Thursday, Aug 8: 8:30 AM - 10:20 AM
1436
Invited Paper Session
Oregon Convention Center
Room: CC-C122
With the increased digitization of our lives, more and more adaptive algorithms, including reinforcement learning
algorithms, are used for automated decision making and experimentation in a variety of areas, from online
advertising and recommendation systems, to political surveys and digital health. Adaptive learning algorithms,
characterized by their ability to learn and dynamically adjust randomization probabilities over time, offer a
powerful means of experimental design. Adaptive learning algorithms can be used to provide users with better,
more personalized digital experiences (minimize regret), as well as to optimize the precision of treatment effect
estimates (maximize power). However, standard statistical methods which assume treatments are assigned
independently fail to hold when adaptive learning algorithms are used, and standard normal approximations and
randomization test approaches can be invalid on this type of data. Moreover, there is a lack of a comprehensive
framework for statistical inference on data collected with adaptive learning algorithms that can be used for a
variety of adaptive designs (early stopping, policy learning, incorporating prediction models) to address various
statistical questions (hypothesis testing, evaluating an estimated optimal policy, etc.)
The primary goal of this session is to shed light on both the theoretical and practical challenges for
statistical inference for data collected with adaptive and reinforcement learning algorithms.
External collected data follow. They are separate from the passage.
(** A call that waits for the response ends, after two requests at most,
    whatever the broker answers. *)
Theorem send_ends (fuel : nat) (method url content : string) (ai : ptree) (code : Z) (s : Net) :
  0 <= tries ai ->
  send (S (S fuel)) method url content ai code s = send 2 method url content ai code s
  /\ send 2 method url content ai code s <> None.
Proof.
  intros Hn. rewrite (send_S (S fuel)), (send_S 1).
  destruct oauth_parameters as [oauth|e|]; [|by split..].
  pose proof (send_once_ends method url content ai oauth code s) as He.
  destruct (send_once _ _ _ _ _ _ s) as [[s2 [[[[response|] ai2] text]|e|]]|] eqn:E; try by split.
  pose proof (send_once_tries _ _ _ _ _ _ (in_flight s) s s2 _ eq_refl E) as Ht. cbn in Ht.
  destruct (_ && (tries ai <? 1)) eqn:Er; [|by split].
  apply send_last. rewrite tries_next_of ; lia.
Qed.
End CbComm.

(** ** Examples *)

(** A network that answers from a script, and fails when it is over. *)
Definition network_script : Network := {|
  network := list exchange_result;
  exchange n _ _ _ :=
    match n with
    | r :: n' => (n', r)
    | [] => ([], mkResult None (Some (110, "timeout")) "")
    end;
  get_token n _ _ _ _ _ := (n, Ret "new")
|}.

(** A configuration of a table of maps. *)
Definition config_table (maps : list (string * list (string * string))) : Config := {|
  config_get f := match assoc maps f with
                  | Some m => Ret (JObject (map (fun kv => (fst kv, JString (snd kv))) m))
                  | None => Throw (RuntimeError "Not found")
                  end;
  config_get_map f := match assoc maps f with
                      | Some m => Ret (list_to_map m)
                      | None => Throw (RuntimeError "Not found")
                      end;
  getService _ _ _ := Throw (RuntimeError "Not found");
  getServicebyApiKey _ _ := Throw (RuntimeError "Not found");
  getAllServicePath _ _ := Ret [];
  getResourceObject _ := Ret (JObject []);
  getHttpMessage _ := "";
  listen_ip := "127.0.0.1";
  listen_port := 8080;
  iotagent_name := "";
  iotagent_identifier := ""
|}.

Section Examples.
  Local Existing Instance boost_reference.
  Local Existing Instance network_script.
These will include
practical aspects of executing adaptive experiments, specifically in internet companies and social sciences.
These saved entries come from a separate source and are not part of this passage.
(* ===== verification/RestHandle.v ===== *)
(** * The handler of a resource: [src/src/rest/rest_handle.cc]

    The state of an agent ([Agent]): its cache of devices, its cache of
    commands, its database, its traffic with the context broker; and what the
    handlers of all protocols share: services and devices looked for in the
    cache, the database or the configuration.  What a protocol overrides is
    an argument. *)
From stdpp Require Import base tactics list gmap strings.
From Stdlib Require Import ZArith Lia Ascii String.
From S2P Require Import Prelude CppString Boost Types FuncUtil Alarm IoTUrl Json Configurator.
From S2P Require Import NgsiAttribute NgsiContext NgsiMessages Iso8601 CbComm.
From S2P Require Import MultiIndex Cache Command CommandCache CommandCollection DeviceCollection.
From S2P Require Import Device Bson Collection.

Local Open Scope string_scope.
Local Open Scope Z_scope.

Definition DEFAULT_TIMEOUT : Z := 5.
Definition ERROR_MORE_THAN_ONE : Z := -100.
Definition ERROR_NO_SERVICE : Z := -404.
Definition ERROR_SERVICE_OK : Z := 0.

(** ** What the configuration says *)

Section Settings.
  Context `{HB : Boost} `{HC : Config}.

(** [instance()->get(field).GetString()], empty when it throws. *)
Definition config_string (f : string) : outcome string :=
  ocatch (let! v := config_get f in GetString v) (fun _ => Ret "").

Definition get_http_proxy : outcome string := config_string CONF_FILE_PROXY.

Definition get_default_context_broker : outcome string :=
  ocatch (let! ngsi_url := config_get "ngsi_url" in
          let! is_string := has_of IsString ngsi_url CONF_FILE_CBROKER in
          if is_string then let! m := member ngsi_url CONF_FILE_CBROKER in GetString m else Ret "")
    (fun _ => Ret "").

(** The number is converted to [int]. *)
Definition get_default_timeout : outcome Z :=
  ocatch (let! timeout := config_get CONF_FILE_TIMEOUT in
          let! t := GetInt64 timeout in Ret (i32 t))
    (fun _ => Ret DEFAULT_TIMEOUT).

Definition get_timeout_commands : outcome Z :=
  let! timeoutJSON := config_get CONF_FILE_TIMEOUT in
  if IsNumber timeoutJSON then GetInt timeoutJSON else Ret 0.

(** The address without which registrations cannot come back. *)
Definition get_public_ip : outcome string :=
  let! public_ip := config_string Store.PUBLIC_IP in
  let public_ip := if String.eqb public_ip "" then listen_ip ++ ":" ++ lexical_cast (u16 listen_port)
                   else public_ip in
  Ret (if negb (String.eqb public_ip "")
          && match CppString.find "http://" public_ip 0 with None => true | Some _ => false end
       then "http://" ++ public_ip else public_ip).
Additionally, the talks will discuss the statistical challenges associated with different types of experimental designs
and inferential questions, including a) early stopping, b) policy learning and evaluation from data collected with
adaptive algorithms, and c) observational data settings in which the treatment propensities are not available to the
data analyst.
Applied
Yes
Main Sponsor
Section on Statistical Learning and Data Science
Co Sponsors
Association for the Advancement of Artificial Intelligence
IMS
Presentations
This talk considers procedures for experiments with multiple treatment conditions, in which the experimenter wishes to use the experimental data to learn a policy for assigning treatment in the future: determining which of multiple treatments performed best, on average (best arm identification), or learning a contextual assignment regime, allowing that different treatment conditions may be best for different subgroups of the population with different covariate values (contextual policy learning). The problem requires the experimental planner to determine both experimental treatment allocation procedures, and assignment recommendation procedures using experimental data. Additionally, the experimenter may also like to not only learn, but obtain estimates of mean response under the learned policy. I discuss design considerations and applications to contextual settings where predictive contexts are known and unknown.
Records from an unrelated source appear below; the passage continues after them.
(** The loop over the commands that are handed over. *)
Fixpoint report_delivered (fuel : nat) (res : list cptr) (dev : Device) (service_ptree : ptree)
    : FM Agent unit :=
  match res with
  | [] => fret tt
  | (_, c) :: rest =>
      then! (if mongodb
             then update_delivered fuel
                    [(Store.COMMAND_ID, BStr (_id c)); (Store.SERVICE, BStr (Command._service c));
                     (Store.SERVICE_PATH, BStr (Command._service_path c))]
             else fret 0) in
      then! send_status fuel (Command._name c) DELIVERED_MESSAGE dev service_ptree in
      report_delivered fuel rest dev service_ptree
  end.

(** [get_all_command] of a device. *)
Definition get_all_command (fuel : nat) (dev : option Device) (service_ptree : ptree)
    : FM Agent (list cptr) :=
  if negb (String.eqb storage_type CONF_FILE_MONGO) then fret []
  else
    match dev with
    | None => fret []
    | Some d =>
        let item := set_status (new_key pt_empty (get_real_name (pt_get service_ptree) d)
                      (pt_get_default service_ptree Store.SERVICE "")
                      (pt_get_default service_ptree Store.SERVICE_PATH "")) READY_FOR_READ in
        act! res := deliver_cached item in
        then! report_delivered fuel res d service_ptree in
        fret res
    end.

(** [get_all_command] of the name of a device and the key of its service. *)
Definition get_all_command_of (fuel : nat) (device_id apikey : string) : FM Agent (list cptr) :=
  act! pt_cb := get_service_by_apiKey apikey in
  act! dev := get_device show database endpoint resource storage_type device_id
                (pt_get_default pt_cb Store.SERVICE "") (pt_get_default pt_cb Store.SERVICE_PATH "") in
  get_all_command fuel (option_map snd dev) pt_cb.

(** *** Commands that time out *)

Definition expired_message (status : Z) : string :=
  if READY_FOR_READ =? status then EXPIRED_READ_MESSAGE
  else if DELIVERED =? status then EXPIRED_DELIVERY_MESSAGE
  else ERROR.

(** The device that a command names, for the update of its state. *)
Definition device_of (item : Command ptree) : Device :=
  RestHandle.with_entity (new_device "" (Command._service item)) (_entity item)
    (Command._entity_type item).

(** The command is removed, and its state is sent by the agent that removed it. *)
Definition report_timeout (fuel : nat) (item : Command ptree) (service_ptree : ptree)
    : FM Agent unit :=
  act! c := remove_command fuel (_id item) (Command._service item) (Command._service_path item) in
  if 0 <? c
  then send_status fuel (Command._name item) (expired_message (_status item)) (device_of item)
         service_ptree
  else fret tt.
Randomized experiments have become the standard method for companies to evaluate the performance of new products or services. In addition to augmenting managers' decision-making, experimentation mitigates risk by limiting the proportion of customers exposed to innovation. Since many experiments are on customers arriving sequentially, a potential solution is to allow managers to peek'' at the results when new data becomes available and stop the test if the results are statistically significant. Our paper provides valid design-based confidence sequences, sequences of confidence intervals with uniform type-1 error guarantees over time for various sequential experiments in an assumption-light manner. In particular, we focus on finite-sample estimands defined on the study participants as a direct measure of the incurred risks by companies. Our proposed confidence sequences are valid for a large class of experiments, including multi-arm bandits, time series, and panel experiments. We further provide a variance reduction technique incorporating modeling assumptions and covariates.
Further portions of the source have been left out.